_WHAT THE EXERCISE ASKS:_
Return precisely the opening lines of the listing below, ending with the line that contains "healthy d -> pairwise conflict (im_users (view d)) -> it".

------------

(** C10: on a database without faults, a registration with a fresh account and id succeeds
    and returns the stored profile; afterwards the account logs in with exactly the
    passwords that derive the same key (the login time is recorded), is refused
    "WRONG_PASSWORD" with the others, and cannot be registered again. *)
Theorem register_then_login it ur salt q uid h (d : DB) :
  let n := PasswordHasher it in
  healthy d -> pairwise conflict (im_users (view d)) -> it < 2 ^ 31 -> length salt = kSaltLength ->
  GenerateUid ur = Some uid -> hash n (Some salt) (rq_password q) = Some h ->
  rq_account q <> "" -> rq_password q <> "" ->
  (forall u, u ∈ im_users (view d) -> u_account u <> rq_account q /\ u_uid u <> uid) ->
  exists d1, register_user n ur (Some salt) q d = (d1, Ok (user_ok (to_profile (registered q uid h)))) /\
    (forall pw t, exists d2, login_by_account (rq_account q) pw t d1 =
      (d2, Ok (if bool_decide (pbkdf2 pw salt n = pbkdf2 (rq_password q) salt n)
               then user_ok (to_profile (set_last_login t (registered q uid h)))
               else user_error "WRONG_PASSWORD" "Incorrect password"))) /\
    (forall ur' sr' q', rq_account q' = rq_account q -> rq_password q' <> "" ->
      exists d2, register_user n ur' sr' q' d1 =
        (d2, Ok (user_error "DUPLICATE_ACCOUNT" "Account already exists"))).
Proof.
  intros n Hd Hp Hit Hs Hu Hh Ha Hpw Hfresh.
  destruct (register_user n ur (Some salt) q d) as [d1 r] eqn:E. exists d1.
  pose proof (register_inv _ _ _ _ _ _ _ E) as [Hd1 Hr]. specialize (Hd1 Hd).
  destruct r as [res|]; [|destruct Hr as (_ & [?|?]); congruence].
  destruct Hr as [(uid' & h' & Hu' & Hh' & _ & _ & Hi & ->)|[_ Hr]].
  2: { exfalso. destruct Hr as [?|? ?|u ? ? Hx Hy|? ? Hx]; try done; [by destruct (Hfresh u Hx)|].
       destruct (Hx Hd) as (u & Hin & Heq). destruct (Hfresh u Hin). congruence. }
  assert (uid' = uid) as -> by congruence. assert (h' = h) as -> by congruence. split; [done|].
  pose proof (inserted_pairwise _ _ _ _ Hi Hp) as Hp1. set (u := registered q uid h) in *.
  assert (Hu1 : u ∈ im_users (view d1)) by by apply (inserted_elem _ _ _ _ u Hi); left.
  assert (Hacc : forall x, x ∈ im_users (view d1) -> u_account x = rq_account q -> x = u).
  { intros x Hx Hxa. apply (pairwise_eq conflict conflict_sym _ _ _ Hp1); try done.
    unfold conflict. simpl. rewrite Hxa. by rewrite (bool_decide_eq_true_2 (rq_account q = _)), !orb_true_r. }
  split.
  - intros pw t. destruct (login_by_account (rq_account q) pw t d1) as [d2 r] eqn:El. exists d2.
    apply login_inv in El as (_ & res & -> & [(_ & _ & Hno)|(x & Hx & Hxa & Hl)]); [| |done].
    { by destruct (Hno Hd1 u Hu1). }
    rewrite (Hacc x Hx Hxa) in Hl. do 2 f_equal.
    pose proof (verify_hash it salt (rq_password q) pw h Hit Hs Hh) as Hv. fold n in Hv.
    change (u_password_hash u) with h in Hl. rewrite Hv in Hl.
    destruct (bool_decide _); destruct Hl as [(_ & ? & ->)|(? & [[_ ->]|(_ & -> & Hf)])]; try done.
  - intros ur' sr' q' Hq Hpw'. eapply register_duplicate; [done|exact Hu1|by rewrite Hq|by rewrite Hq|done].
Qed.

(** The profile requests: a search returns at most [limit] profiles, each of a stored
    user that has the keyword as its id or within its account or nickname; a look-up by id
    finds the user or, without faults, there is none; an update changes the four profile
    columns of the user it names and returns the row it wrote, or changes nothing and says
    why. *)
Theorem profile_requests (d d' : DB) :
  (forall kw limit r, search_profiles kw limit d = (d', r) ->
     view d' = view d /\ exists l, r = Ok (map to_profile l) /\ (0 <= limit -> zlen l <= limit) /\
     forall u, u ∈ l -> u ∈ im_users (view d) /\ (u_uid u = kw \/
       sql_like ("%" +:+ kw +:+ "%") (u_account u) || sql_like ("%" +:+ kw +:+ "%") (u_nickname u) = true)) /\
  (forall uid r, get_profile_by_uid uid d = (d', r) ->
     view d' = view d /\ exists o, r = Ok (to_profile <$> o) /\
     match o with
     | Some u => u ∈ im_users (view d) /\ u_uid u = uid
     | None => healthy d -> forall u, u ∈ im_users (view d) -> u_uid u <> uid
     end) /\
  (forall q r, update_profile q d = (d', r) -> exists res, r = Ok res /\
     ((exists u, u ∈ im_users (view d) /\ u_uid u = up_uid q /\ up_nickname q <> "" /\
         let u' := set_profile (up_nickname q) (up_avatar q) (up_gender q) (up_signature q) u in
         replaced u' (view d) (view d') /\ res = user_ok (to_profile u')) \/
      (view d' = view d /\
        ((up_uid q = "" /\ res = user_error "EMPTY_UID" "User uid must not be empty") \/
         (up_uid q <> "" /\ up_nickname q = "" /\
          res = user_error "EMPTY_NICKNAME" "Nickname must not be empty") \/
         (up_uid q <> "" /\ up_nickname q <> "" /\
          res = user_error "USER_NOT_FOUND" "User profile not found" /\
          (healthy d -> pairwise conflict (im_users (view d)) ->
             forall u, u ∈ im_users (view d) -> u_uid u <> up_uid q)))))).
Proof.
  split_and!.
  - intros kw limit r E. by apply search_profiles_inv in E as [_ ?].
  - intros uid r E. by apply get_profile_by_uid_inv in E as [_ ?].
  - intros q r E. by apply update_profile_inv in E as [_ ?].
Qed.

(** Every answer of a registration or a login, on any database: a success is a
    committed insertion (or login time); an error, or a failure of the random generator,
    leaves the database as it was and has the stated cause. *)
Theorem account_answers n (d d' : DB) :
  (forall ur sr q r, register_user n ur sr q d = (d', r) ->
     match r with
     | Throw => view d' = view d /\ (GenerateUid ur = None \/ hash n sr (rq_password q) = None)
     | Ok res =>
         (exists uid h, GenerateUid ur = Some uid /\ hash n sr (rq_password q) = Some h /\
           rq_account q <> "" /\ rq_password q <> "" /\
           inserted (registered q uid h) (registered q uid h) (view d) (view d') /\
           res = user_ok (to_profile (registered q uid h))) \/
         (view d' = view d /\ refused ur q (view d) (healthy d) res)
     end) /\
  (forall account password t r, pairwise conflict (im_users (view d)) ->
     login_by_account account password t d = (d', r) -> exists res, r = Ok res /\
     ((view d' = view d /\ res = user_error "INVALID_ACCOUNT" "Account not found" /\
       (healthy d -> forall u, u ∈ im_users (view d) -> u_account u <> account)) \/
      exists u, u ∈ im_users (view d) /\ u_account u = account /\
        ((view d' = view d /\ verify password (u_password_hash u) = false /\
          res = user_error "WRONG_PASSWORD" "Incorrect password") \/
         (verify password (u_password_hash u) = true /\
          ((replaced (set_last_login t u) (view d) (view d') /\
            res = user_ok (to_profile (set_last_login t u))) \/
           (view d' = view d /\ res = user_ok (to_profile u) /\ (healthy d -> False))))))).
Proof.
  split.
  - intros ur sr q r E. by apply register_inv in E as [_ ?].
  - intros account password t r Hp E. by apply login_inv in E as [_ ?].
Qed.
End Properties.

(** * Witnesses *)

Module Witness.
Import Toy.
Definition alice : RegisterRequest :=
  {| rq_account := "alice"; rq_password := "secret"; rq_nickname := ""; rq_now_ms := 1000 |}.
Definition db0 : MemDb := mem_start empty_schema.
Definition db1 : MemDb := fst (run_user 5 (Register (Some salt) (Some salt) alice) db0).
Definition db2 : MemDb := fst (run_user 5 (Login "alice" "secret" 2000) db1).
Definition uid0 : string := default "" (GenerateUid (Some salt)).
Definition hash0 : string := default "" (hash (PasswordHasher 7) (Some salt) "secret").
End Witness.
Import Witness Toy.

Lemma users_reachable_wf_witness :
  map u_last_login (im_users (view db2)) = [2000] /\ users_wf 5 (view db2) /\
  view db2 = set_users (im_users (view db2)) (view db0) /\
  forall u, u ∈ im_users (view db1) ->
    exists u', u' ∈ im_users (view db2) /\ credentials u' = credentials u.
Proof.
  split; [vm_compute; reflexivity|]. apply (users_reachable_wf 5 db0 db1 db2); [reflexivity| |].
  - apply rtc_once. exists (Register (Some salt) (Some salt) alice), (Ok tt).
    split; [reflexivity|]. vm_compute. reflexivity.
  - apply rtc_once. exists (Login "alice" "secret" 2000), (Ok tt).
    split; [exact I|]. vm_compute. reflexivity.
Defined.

------------

_EXERCISE ANSWER:_
(** C10: on a database without faults, a registration with a fresh account and id succeeds
    and returns the stored profile; afterwards the account logs in with exactly the
    passwords that derive the same key (the login time is recorded), is refused
    "WRONG_PASSWORD" with the others, and cannot be registered again. *)
Theorem register_then_login it ur salt q uid h (d : DB) :
  let n := PasswordHasher it in
  healthy d -> pairwise conflict (im_users (view d)) -> it < 2 ^ 31 -> length salt = kSaltLength ->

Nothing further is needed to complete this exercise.